Mental illness has been, and without a doubt will remain, the defining experience of my life. I’ve aspired to normalcy, I’ve fantasized about sanity, I’ve wanted to be someone without a mood disorder more than I’ve ever wanted anything else in my entire life. I recognize that this isn’t how it ought to be, but any other characterization would be dishonest.
This deep desire to be something other than what I am seems to me to have two primary causes:
1) The profound mental distress I’ve experienced and the way it’s interfered with my life.
2) The mainstream ignorance of the reality of mental illness.

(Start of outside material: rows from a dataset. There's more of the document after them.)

(** * CPF validation: a shallow embedding of [func_validacpf.py]

    The module defines the validator [validar_cpf] and two HTTP handlers,
    [validar_cpf_http] (POST) and [validar_cpf_get] (GET), that wrap it.

    Conventions of the embedding:
    - a Python [str] is a [string], the UTF-8 encoding of its text.  The only
      operations the program applies to an unfiltered [str] are the regular
      expression substitution that keeps the ASCII digits and the truth test;
      both agree on the text and on its encoding, since no byte of a
      multi-byte UTF-8 sequence is below 128.  Every string that is indexed
      or sliced consists of ASCII digits only;
    - a Python [int] is a [Z];
    - a call either returns or raises: the [py] monad;
    - a [dict] with string keys is a [gmap string value]: equality of
      dictionaries does not depend on insertion order, as in Python;
    - the [logging] calls of the handlers write to the host's log and have no
      influence on the response; they are left out. *)

From Stdlib Require Import ZArith String Ascii List Floats Lia.
From stdpp Require Import gmap strings list fin_maps.

Set Warnings "-register-all".
Local Open Scope Z_scope.

(** ** Exceptions and the monad of calls *)

(** The exception classes that the operations used by the program raise. *)
Inductive exn : Type :=
  | TypeError
  | ValueError
  | IndexError
  | KeyError
  | AttributeError
  | NameError.

Inductive py (A : Type) : Type :=
  | Ret (a : A)
  | Raise (e : exn).
Arguments Ret {A} a.
Arguments Raise {A} e.

#[global] Instance py_ret : MRet py := fun A a => Ret a.
#[global] Instance py_bind : MBind py := fun A B f m =>
  match m with
  | Ret a => f a
  | Raise e => Raise e
  end.

(** [try: m except e: handler e] *)
Definition try_except {A : Type} (m : py A) (handler : exn -> py A) : py A :=
  match m with
  | Ret a => Ret a
  | Raise e => handler e
  end.

(** [for i in range(n): acc = body acc i] *)
Fixpoint for_in {A : Type} (body : A -> Z -> py A) (l : list Z) (acc : A) : py A :=
  match l with
  | [] => Ret acc
  | i :: l' => acc' ← body acc i; for_in body l' acc'
  end.

Definition range (n : nat) : list Z := map Z.of_nat (seq 0 n).

(** ** Values *)

(** The values a decoded JSON document is made of; the validator's result
    holds [None], booleans and strings. *)
Inductive value : Type :=
  | VNone
  | VBool (b : bool)
  | VInt (z : Z)
  | VFloat (f : PrimFloat.float)
  | VStr (s : string)
  | VList (l : list value)
  | VDict (d : gmap string value).

(** Python's truth test, as used by [not x] and by [a if x else b]. *)
Definition truthy (v : value) : bool :=
  match v with
  | VNone => false
  | VBool b => b
  | VInt z => negb (z =? 0)
  | VFloat f => negb (PrimFloat.eqb f PrimFloat.zero)
  | VStr s => negb (String.eqb s "")
  | VList l => match l with [] => false | _ :: _ => true end
  | VDict d => negb (Nat.eqb (size d) 0)
  end.

(** A dictionary display [{k1: v1, ...}] with distinct keys. *)
Definition dict_of (l : list (string * value)) : gmap string value :=
  list_to_map l.

(** [d[k]] *)
Definition subscript (d : gmap string value) (k : string) : py value :=
  match d !! k with
  | Some v => Ret v
  | None => Raise KeyError
  end.

(** [v.get(k)]: only a dictionary has the method. *)
Definition method_get (v : value) (k : string) : py value :=
  match v with
  | VDict d => Ret (default VNone (d !! k))
  | _ => Raise AttributeError
  end.

(** ** Strings *)

(** The characters of the class [0-9]. *)
Definition is_digit (c : ascii) : bool :=
  ((48 <=? N_of_ascii c) && (N_of_ascii c <=? 57))%N.

(** What [re.sub(r'[^0-9]', '', s)] does to a string: every character outside
    [0-9] is replaced by the empty string. *)
Fixpoint strip_non_digits (s : string) : string :=
  match s with
  | EmptyString => EmptyString
  | String c s' =>
      if is_digit c then String c (strip_non_digits s') else strip_non_digits s'
  end.

(** [re.sub(r'[^0-9]', '', v)]: anything but a string is refused. *)
Definition re_sub_non_digits (v : value) : py string :=
  match v with
  | VStr s => Ret (strip_non_digits s)
  | _ => Raise TypeError
  end.

(** [s[i]]: a negative index counts from the end; the one-character result is
    represented by its character. *)
Definition getitem (s : string) (i : Z) : py ascii :=
  let n := Z.of_nat (String.length s) in
  let j := if i <? 0 then i + n else i in
  if (0 <=? j) && (j <? n) then
    match String.get (Z.to_nat j) s with
    | Some c => Ret c
    | None => Raise IndexError
    end
  else Raise IndexError.
(** What reaches the controller: the three pointer events, each with the
    document as it is when the event is delivered, and the call of the
    returned [destroy]. *)
Inductive Input :=
| MouseDown (evt : MouseEvent)
| MouseMove (dom : Dom) (evt : MouseEvent)
| MouseUp (dom : Dom)
| Destroy.

(** An event runs its handler only while the listener is registered. *)
Definition step (i : Input) (st : State) : option (State * list Effect) :=
  match i with
  | MouseDown evt =>
      if mousedownListener st then on_mousedown evt st else Some (st, [])
  | MouseMove dom evt =>
      if mousemoveListener st then on_mousemove dom evt st else Some (st, [])
  | MouseUp dom =>
      if mouseupListener st then on_mouseup dom st else Some (st, [])
  | Destroy => Some (destroy st, [])
  end.

(** A sequence of inputs, the effects concatenated in order. *)
Fixpoint run (inputs : list Input) (st : State)
  : option (State * list Effect) :=
  match inputs with
  | [] => Some (st, [])
  | i :: rest =>
      match step i st with
      | None => None
      | Some (st1, effs1) =>
          match run rest st1 with
          | None => None
          | Some (st2, effs2) => Some (st2, effs1 ++ effs2)
          end
      end
  end.

End Handlers.

(** [tableDndSortable(table, options)]: the merged options the handlers
    close over and the state [setup] leaves; the returned handle is
    [destroy]. *)
Definition tableDndSortable (options : PartialOptions)
  : TableDndSortableOptions * State :=
  (assign_options options, setup).

(** * Vocabulary of the properties *)

(** ** The displacement rule in the words of the specification *)



(** ** Displaced rows *)





(** ** Drop resolution in the words of the specification *)

(** The conditions under which each walk takes one more step. *)
Definition up_guard (ms : list Q) (t : Z) : Prop :=
  (0 < t)%Z /\ exists m, js_index ms (t - 1) = Some m /\ 0 < m.

Definition down_guard (ms : list Q) (t : Z) : Prop :=
  (t < Z.of_nat (List.length ms) - 1)%Z
  /\ exists m, js_index ms (t + 1) = Some m /\ m < 0.

(** [walks_up ms t t']: decrementing from [t] while the guard holds ends
    at [t']. *)
Inductive walks_up (ms : list Q) : Z -> Z -> Prop :=
| up_stop (t : Z) : ~ up_guard ms t -> walks_up ms t t
| up_step (t t' : Z) :
    up_guard ms t -> walks_up ms (t - 1) t' -> walks_up ms t t'.

(** [walks_down ms t t']: incrementing from [t] while the guard holds
    ends at [t']. *)
Inductive walks_down (ms : list Q) : Z -> Z -> Prop :=
| down_stop (t : Z) : ~ down_guard ms t -> walks_down ms t t
| down_step (t t' : Z) :
    down_guard ms t -> walks_down ms (t + 1) t' -> walks_down ms t t'.

(** Drop resolution as the specification words it: walk up from
    [sourceIndex]; walk down from there only if the upward walk did not
    move. *)
Definition spec_resolution (ms : list Q) (s t : Z) : Prop :=
  exists up,
    walks_up ms s up
    /\ ((up <> s /\ t = up) \/ (up = s /\ walks_down ms s t)).

(** A read that falls inside the array it reads. *)
Definition in_bounds (ms : list Q) (rows : list Element) (a : Access)
  : Prop :=
  match a with
  | ReadMovement i => (0 <= i < Z.of_nat (List.length ms))%Z
  | ReadRow i => (0 <= i < Z.of_nat (List.length rows))%Z
  end.

(** ** Runs of the controller *)

(** The offsets [dx, dy] the mousemove handler computes for [evt]. *)
Definition delta (evt : MouseEvent) (ctx : TableDndContext) : Q * Q :=
  let '(startX, startY) := startPosition ctx in
  (clientX evt - startX, clientY evt - startY).

(** A pointer-move on which the activation gate answers false. *)
Definition gate_rejects (options : TableDndSortableOptions)
  (ctx : TableDndContext) (i : Input) : Prop :=
  match i with
  | MouseMove _ evt =>
      onBeforeDragActivate options evt (delta evt ctx) ctx = false
  | _ => False
  end.

(** Anything but a pointer-down that the pre-start gate accepts. *)
Definition no_accepted_down (options : TableDndSortableOptions) (i : Input)
  : Prop :=
  match i with
  | MouseDown evt => onBeforeDragStart options evt = false
  | _ => True
  end.

(** A style write of [move]. *)
Definition is_style_move (e : Effect) : Prop :=
  match e with
  | StyleMove _ _ _ _ => True
  | _ => False
  end.

(** What holds of a context between two handlers: once activated it has
    its snapshot and its movement sequence, parallel to the rows. *)
Definition well_formed (ctx : TableDndContext) : Prop :=
  activated ctx = true ->
  exists snap ms,
    snapshot ctx = Some snap
    /\ movememtSeq ctx = Some ms
    /\ List.length (rowSeq snap) = List.length (bottomSeq snap)
    /\ List.length ms = List.length (bottomSeq snap).

(** Every context the controller holds is well formed. *)
Definition consistent (st : State) : Prop :=
  match context st with
  | Some ctx => well_formed ctx
  | None => True
  end.

(** ** Sample documents and gestures *)

(** The row with identity [n]. *)
Definition tr (n : nat) : Element := {| node_id := n; tagName := "TR" |}.

(** Five rows, each 40 pixels high. *)
Definition five_rows : Dom :=
  {| query_tr := [tr 0; tr 1; tr 2; tr 3; tr 4];
     height := fun _ => 40 |}.

(** What activation records on [five_rows] when row 2 is the source. *)
Definition snapshot_5x40 : Snapshot :=
  {| sourceIndex := 2;
     sourceHeight := 40;
     sourceMidPoint := Some 140;
     rowSeq := [tr 0; tr 1; tr 2; tr 3; tr 4];
     bottomSeq := [40; 80; 120; 160; 200] |}.

(** A context as [activate] leaves it, before the first [move]. *)
Definition activated_with (snap : Snapshot) (src : Element)
  : TableDndContext :=
  {| startPosition := (0, 0);
     activated := true;
     source := src;
     snapshot := Some snap;
     movememtSeq := None;
     resolved := None |}.

(** The context after the move by 45 on the five rows. *)
Definition moved_45 : TableDndContext :=
  {| startPosition := (0, 0);
     activated := true;
     source := tr 2;
     snapshot := Some snapshot_5x40;
     movememtSeq := Some (newMovementSeq snapshot_5x40 45);
     resolved := None |}.

(** Three rows of heights 40, 40 and 0, the first one dragged: rows 1
    and 2 share the bottom line 80. *)
Definition tie_rows : Dom :=
  {| query_tr := [tr 0; tr 1; tr 2];
     height := fun el => if Nat.eqb (node_id el) 2 then 0 else 40 |}.


(** The table the listeners are registered on. *)
Definition table_el : Element := {| node_id := 100; tagName := "TABLE" |}.

(** A cell of row [n]. *)
Definition td_in_row (n : nat) : Element :=
  {| node_id := 10 + n; tagName := "TD" |}.

(** A pointer-down in a cell of row 2 of the five rows. *)
Definition press_row2 : MouseEvent :=
  {| clientX := 0; clientY := 0;
     target_chain := [td_in_row 2; tr 2; table_el];
     currentTarget := table_el |}.

(** A pointer-move 5 pixels below [press_row2]. *)
Definition nudge : MouseEvent :=
  {| clientX := 0; clientY := 5;
     target_chain := [td_in_row 2; tr 2; table_el];
     currentTarget := table_el |}.

(** A pointer-move 45 pixels below [press_row2]. *)
Definition long_pull : MouseEvent :=
  {| clientX := 0; clientY := 45;
     target_chain := [td_in_row 2; tr 2; table_el];
     currentTarget := table_el |}.

(** The state [press_row2] leads to under the default options. *)
Definition armed_state : State :=
  set_context setup (Some (fst (start (tr 2) (0, 0)))).

(** Options whose pre-start gate rejects every pointer-down. *)
Definition veto_options : TableDndSortableOptions :=
  assign_options
    {| opt_onBeforeDragStart := Some (fun _ => false);
       opt_onBeforeDragActivate := None |}.

(** ** Vocabulary of the further properties *)


(** The context after [moved_45] is moved back to offset 0. *)
Definition moved_back : TableDndContext :=
  {| startPosition := (0, 0);
     activated := true;
     source := tr 2;
     snapshot := Some snapshot_5x40;
     movememtSeq := Some (newMovementSeq snapshot_5x40 0);
     resolved := None |}.

(** A row that is not among the five rows, and the context after a
    move by 45 when activation found that row missing. *)
Definition stray_row : Element := tr 7.

Definition stray_moved : TableDndContext :=
  {| startPosition := (0, 0);
     activated := true;
     source := stray_row;
     snapshot := Some (take_snapshot five_rows stray_row);
     movememtSeq := Some [0; 0; 0; 0; 0];
     resolved := None |}.

(** Neither a row nor the table: an element the walk of the pointer-down
    handler steps over. *)
Definition stepped_over (table : Element) (el : Element) : Prop :=
  tagName el <> "TR"%string /\ el <> table.

(** A pointer-move that keeps within 10 pixels of the start line, or
    that travels no more than twice as far vertically as
    horizontally. *)
Definition small_or_sideways (ctx : TableDndContext) (i : Input) : Prop :=
  match i with
  | MouseMove _ evt =>
      let '(dx, dy) := delta evt ctx in
      Qabs dy <= 10 \/ Qabs dy <= 2 * Qabs dx
  | _ => False
  end.

(** A pointer-down on the table's own border, and one in a cell of a row
    that encloses the table. *)
Definition outer_row : Element := {| node_id := 200; tagName := "TR" |}.

Definition press_border : MouseEvent :=
  {| clientX := 0; clientY := 0;
     target_chain := [table_el; outer_row];
     currentTarget := table_el |}.






(** The controller in the middle of the drag of [moved_45]. *)
Definition dragging_state : State := set_context setup (Some moved_45).





(** The displacement [m] of row [i] differs from the one recorded for it
    in the previous movement sequence; from 0 when there is no previous
    sequence. *)
Definition changed_from (old : option (list Q)) (i : nat) (m : Q) : Prop :=
  match old with
  | Some ms =>
      match nth_error ms i with
      | Some o => ~ o == m
      | None => True
      end
  | None => ~ 0 == m
  end.

(** The style write [move] performs for row [i] of the snapshot. *)
Definition style_write (snap : Snapshot) (i : nat) (row : Element) (m : Q)
  : Effect :=
  if (Z.of_nat i =? sourceIndex snap)%Z
  then StyleMove row "100" (Some "none"%string) m
  else StyleMove row "0" None m.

Sure, the world at large knows that mental illness exists. But this superficial awareness hasn’t prevented a widespread fear and outright dislike of people living with mental illness. In a 2010 article in The L.A. Times, “Mental illness stigma lingers even though people understand it’s a brain disease,” Shari Roan reported on a study regarding attitudes toward mental illness and the mentally ill. The study looked at attitudes over time, and found little had changed from 1996 to 2006.
Roan wrote that, “For example, the percentage of people who said they are unwilling to work closely with someone with major depression was 46 percent in 1996 and 47 percent in 2006. The percentage of people who considered people with schizophrenia to be a danger to others was 54 percent in 1996 and 60 percent in 2006.”
Aware of this considerable stigma, the community of mental health advocates and organizations are focused on ending it by tackling it directly. The National Association of Mental Illness (NAMI) has a monthly “StigmaBusters Alert” that focuses on harmful portrayals of mental illness in pop culture and the media. Medical websites, such as the Mayo Clinic, often have portions of their website devoted to mental health stigma. Celebrities like Glenn Close have come forward to be spokespeople against stigma.
And while all this is admirable, and I’m sure many of that these organizations have the best of intentions, I doubt this is really enough. Ending the stigma of mental illness is important, but that alone doesn’t facilitate a real understanding of what it means to live life with mental illness.